Depsipeptides and cyclodepsipeptides are analogues of the corresponding peptides in which one or more amide groups are replaced by ester functions. Reports of crystal structures of linear depsipeptides are rare. The crystal structures and conformational analyses of four depsipeptides with an alternating sequence of an α,α-disubstituted α-amino acid and an α-hy­droxy acid are reported.
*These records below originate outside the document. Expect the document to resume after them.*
(* ===== verification/Device.v ===== *)
(** The device record (kernel/devices/devices.h).  A [const char *] is the
    address of the string ([None] is NULL) in a [memory] that is never written:
    the device-tree blob and the kernel's literals.  A [device_t *] is the index
    of a slot of the device storage. *)

From S2P Require Export CStr.

Open Scope Z_scope.

Inductive device_state :=
  | DEVICE_STATE_DISCOVERED | DEVICE_STATE_BOUND | DEVICE_STATE_ACTIVE
  | DEVICE_STATE_REMOVED.

#[export] Instance device_state_eq_dec : EqDecision device_state.
Proof. solve_decision. Defined.

(** [struct device]. *)
Record device := Device {
  dev_compatible : option Z;
  dev_name : option Z;
  reg_base : Z;
  reg_size : Z;
  vendor_id : Z;
  device_id : Z;
  dev_bus : Z;
  device_num : Z;
  dev_function : Z;
  dev_driver : option Z;
  dev_state : device_state;
  mmio_virt : Z;
  driver_data : Z;
  dev_parent : option nat;
  first_child : option nat;
  next_sibling : option nat;
  dev_depth : Z;
  dev_next : option nat
}.

#[export] Instance device_eq_dec : EqDecision device.
Proof. solve_decision. Defined.

(** [(device_t){0}]. *)
Definition device_zero : device :=
  Device None None 0 0 0 0 0 0 0 None DEVICE_STATE_DISCOVERED 0 0 None None None 0 None.

(** Field updates. *)
Definition set_dev_compatible (d : device) (v : option Z) : device :=
  Device v (dev_name d) (reg_base d) (reg_size d) (vendor_id d) (device_id d) (dev_bus d)
    (device_num d) (dev_function d) (dev_driver d) (dev_state d) (mmio_virt d)
    (driver_data d) (dev_parent d) (first_child d) (next_sibling d) (dev_depth d) (dev_next d).
Definition set_reg (d : device) (base size : Z) : device :=
  Device (dev_compatible d) (dev_name d) base size (vendor_id d) (device_id d) (dev_bus d)
    (device_num d) (dev_function d) (dev_driver d) (dev_state d) (mmio_virt d)
    (driver_data d) (dev_parent d) (first_child d) (next_sibling d) (dev_depth d) (dev_next d).
Definition set_ids (d : device) (vendor device : Z) : Device.device :=
  Device (dev_compatible d) (dev_name d) (reg_base d) (reg_size d) vendor device (dev_bus d)
    (device_num d) (dev_function d) (dev_driver d) (dev_state d) (mmio_virt d)
    (driver_data d) (dev_parent d) (first_child d) (next_sibling d) (dev_depth d) (dev_next d).
Definition set_location (d : device) (bus num : Z) : device :=
  Device (dev_compatible d) (dev_name d) (reg_base d) (reg_size d) (vendor_id d) (device_id d)
    bus num (dev_function d) (dev_driver d) (dev_state d) (mmio_virt d)
    (driver_data d) (dev_parent d) (first_child d) (next_sibling d) (dev_depth d) (dev_next d).
Definition set_dev_driver (d : device) (v : option Z) : device :=
  Device (dev_compatible d) (dev_name d) (reg_base d) (reg_size d) (vendor_id d) (device_id d)
    (dev_bus d) (device_num d) (dev_function d) v (dev_state d) (mmio_virt d)
    (driver_data d) (dev_parent d) (first_child d) (next_sibling d) (dev_depth d) (dev_next d).
Definition set_mmio_virt (d : device) (v : Z) : device :=
  Device (dev_compatible d) (dev_name d) (reg_base d) (reg_size d) (vendor_id d) (device_id d)
    (dev_bus d) (device_num d) (dev_function d) (dev_driver d) (dev_state d) v
    (driver_data d) (dev_parent d) (first_child d) (next_sibling d) (dev_depth d) (dev_next d).
Definition set_parent (d : device) (v : option nat) : device :=
  Device (dev_compatible d) (dev_name d) (reg_base d) (reg_size d) (vendor_id d) (device_id d)
    (dev_bus d) (device_num d) (dev_function d) (dev_driver d) (dev_state d) (mmio_virt d)
    (driver_data d) v (first_child d) (next_sibling d) (dev_depth d) (dev_next d).
Definition set_first_child (d : device) (v : option nat) : device :=
  Device (dev_compatible d) (dev_name d) (reg_base d) (reg_size d) (vendor_id d) (device_id d)
    (dev_bus d) (device_num d) (dev_function d) (dev_driver d) (dev_state d) (mmio_virt d)
    (driver_data d) (dev_parent d) v (next_sibling d) (dev_depth d) (dev_next d).
Definition set_next_sibling (d : device) (v : option nat) : device :=
  Device (dev_compatible d) (dev_name d) (reg_base d) (reg_size d) (vendor_id d) (device_id d)
    (dev_bus d) (device_num d) (dev_function d) (dev_driver d) (dev_state d) (mmio_virt d)
    (driver_data d) (dev_parent d) (first_child d) v (dev_depth d) (dev_next d).
Definition set_dev_next (d : device) (v : option nat) : device :=
  Device (dev_compatible d) (dev_name d) (reg_base d) (reg_size d) (vendor_id d) (device_id d)
    (dev_bus d) (device_num d) (dev_function d) (dev_driver d) (dev_state d) (mmio_virt d)
    (driver_data d) (dev_parent d) (first_child d) (next_sibling d) (dev_depth d) v.
Lemma step_prop a depth count cur hr hc ctx nameoff data :
  bytes_at mem a (encode_token (Prop_ nameoff data)) ->
  token_ok names (Prop_ nameoff data) ->
  string_at mem (strings_base + nameoff) (names nameoff) ->
  a + len (encode_token (Prop_ nameoff data)) <= struct_end ->
  step (EnumState a depth count cur hr hc ctx) =
  token_step a depth count cur hr hc ctx (Prop_ nameoff data).
Proof using.
  intros Hb (Hno & Hd & Hl & Hnn) Hs He. pose proof (len_nonneg data).
  destruct (token_word mem a _ Hb) as (w & Ew & Hw). cbn [encode_token] in Hb, He.
  apply bytes_at_app in Hb as [_ Hb]. apply bytes_at_app in Hb as [Hb1 Hb].
  apply bytes_at_app in Hb as [Hb2 Hb]. apply bytes_at_app in Hb as [Hb3 _].
  rewrite !be32_len in *. rewrite !len_app, !be32_len in He.
  pose proof (len_nonneg (pad4 (len data))).
  destruct (ldw_be32 mem (a + 4) (len data)) as (l & El & Hl'); [unfold is_u32; lia|done|].
  destruct (ldw_be32 mem (a + 4 + 4) nameoff) as (n & En & Hn'); [done..|].
  unfold enumerate_step. destruct (Z.leb_spec struct_end a); [lia|].
  rewrite Ew. cbn [mbind res_bind]. rewrite Hw.
  cbn [Z.eqb FDT_BEGIN_NODE FDT_END_NODE FDT_PROP Pos.eqb].
  unfold sizeof_fdt_prop. destruct (Z.ltb_spec struct_end (a + 4 + 8)); [lia|].
  rewrite El. cbn [mbind res_bind]. rewrite En. cbn [mbind res_bind]. rewrite Hl', Hn'.
  destruct (Z.ltb_spec struct_end (a + 4 + 8 + len data)); [lia|].
  rewrite (str_equal_at _ _ _ (str "reg") Hs) by (by apply no_nul_lit).
  rewrite (str_equal_at _ _ _ (str "compatible") Hs) by (by apply no_nul_lit).
  rewrite align_up_pad by lia.
  replace (a + 4 + 4 + 4) with (a + 4 + 8) in Hb3 by lia.
  rewrite (parse_reg_at mem cur (a + 4 + 8) data struct_end) by (done || lia).
  assert (Hfin : forall c' h1 h2,
    (if struct_end <? a + 4 + 8 + (len data + len (pad4 (len data)))
     then Ok (Return (count, ctx))
     else Ok (Continue (EnumState (a + 4 + 8 + (len data + len (pad4 (len data)))) depth
                          count c' h1 h2 ctx))) =
    (ctx' ← call_all call (option_list None) ctx;
     Ok (Continue (EnumState (a + len (encode_token (Prop_ nameoff data))) depth
                     (count + len (option_list (@None device))) c' h1 h2 ctx')))).
  { intros. destruct (Z.ltb_spec struct_end
      (a + 4 + 8 + (len data + len (pad4 (len data))))); [lia|].
    rewrite call_none, len_none. cbn [mbind res_bind encode_token].
    rewrite !len_app, !be32_len. do 3 f_equal; lia. }
  unfold token_step. cbn [walk_token mbind res_bind].
  destruct (decide (names nameoff = str "reg")) as [E|E].
  - rewrite bool_decide_eq_true_2 by done.
    destruct (16 <=? len data); cbn [mbind res_bind]; apply Hfin.
  - rewrite bool_decide_eq_false_2 by done. cbn [mbind res_bind].
    destruct (decide (names nameoff = str "compatible")) as [E'|E'].
    + rewrite bool_decide_eq_true_2 by done. cbn [andb].
      destruct (0 <? len data); cbn [mbind res_bind]; [|apply Hfin].
      replace (a + 12) with (a + 4 + 8) by lia. apply Hfin.
    + rewrite bool_decide_eq_false_2 by done. cbn [andb mbind res_bind]. apply Hfin.
Qed.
The mol­ecules in the linear hexa­depsipeptide amide in (S)-Pms-Acp-(S)-Pms-Acp-(S)-Pms-Acp-NMe2 aceto­nitrile solvate, C47H58N4O9·C2H3N, (3b), as well as in the related linear tetra­depsipeptide amide (S)-Pms-Aib-(S)-Pms-Aib-NMe2, C28H37N3O6, (5a), the diastereoisomeric mixture (S,R)-Pms-Acp-(R,S)-Pms-Acp-NMe2/(R,S)-Pms-Acp-(R,S)-Pms-Acp-NMe2 (1:1), C32H41N3O6, (5b), and (R,S)-Mns-Acp-(S,R)-Mns-Acp-NMe2, C30H37N3O6, (5c) (Pms is phenyl­lactic acid, Acp is 1-amino­cyclo­pentane­carb­oxy­lic acid and Mns is mandelic acid), generally adopt a β-turn conformation in the solid state, which is stabilized by intra­molecular N—H...O hydrogen bonds. Whereas β-turns of type I (or I′) are formed in the cases of (3b), (5a) and (5b), which contain phenyl­lactic acid, the torsion angles for (5c), which incorporates mandelic acid, indicate a β-turn in between type I and type III. Inter­molecular N—H...O and O—H...O hydrogen bonds link the mol­ecules of (3a) and (5b) into extended chains, and those of (5a) and (5c) into two-dimensional networks.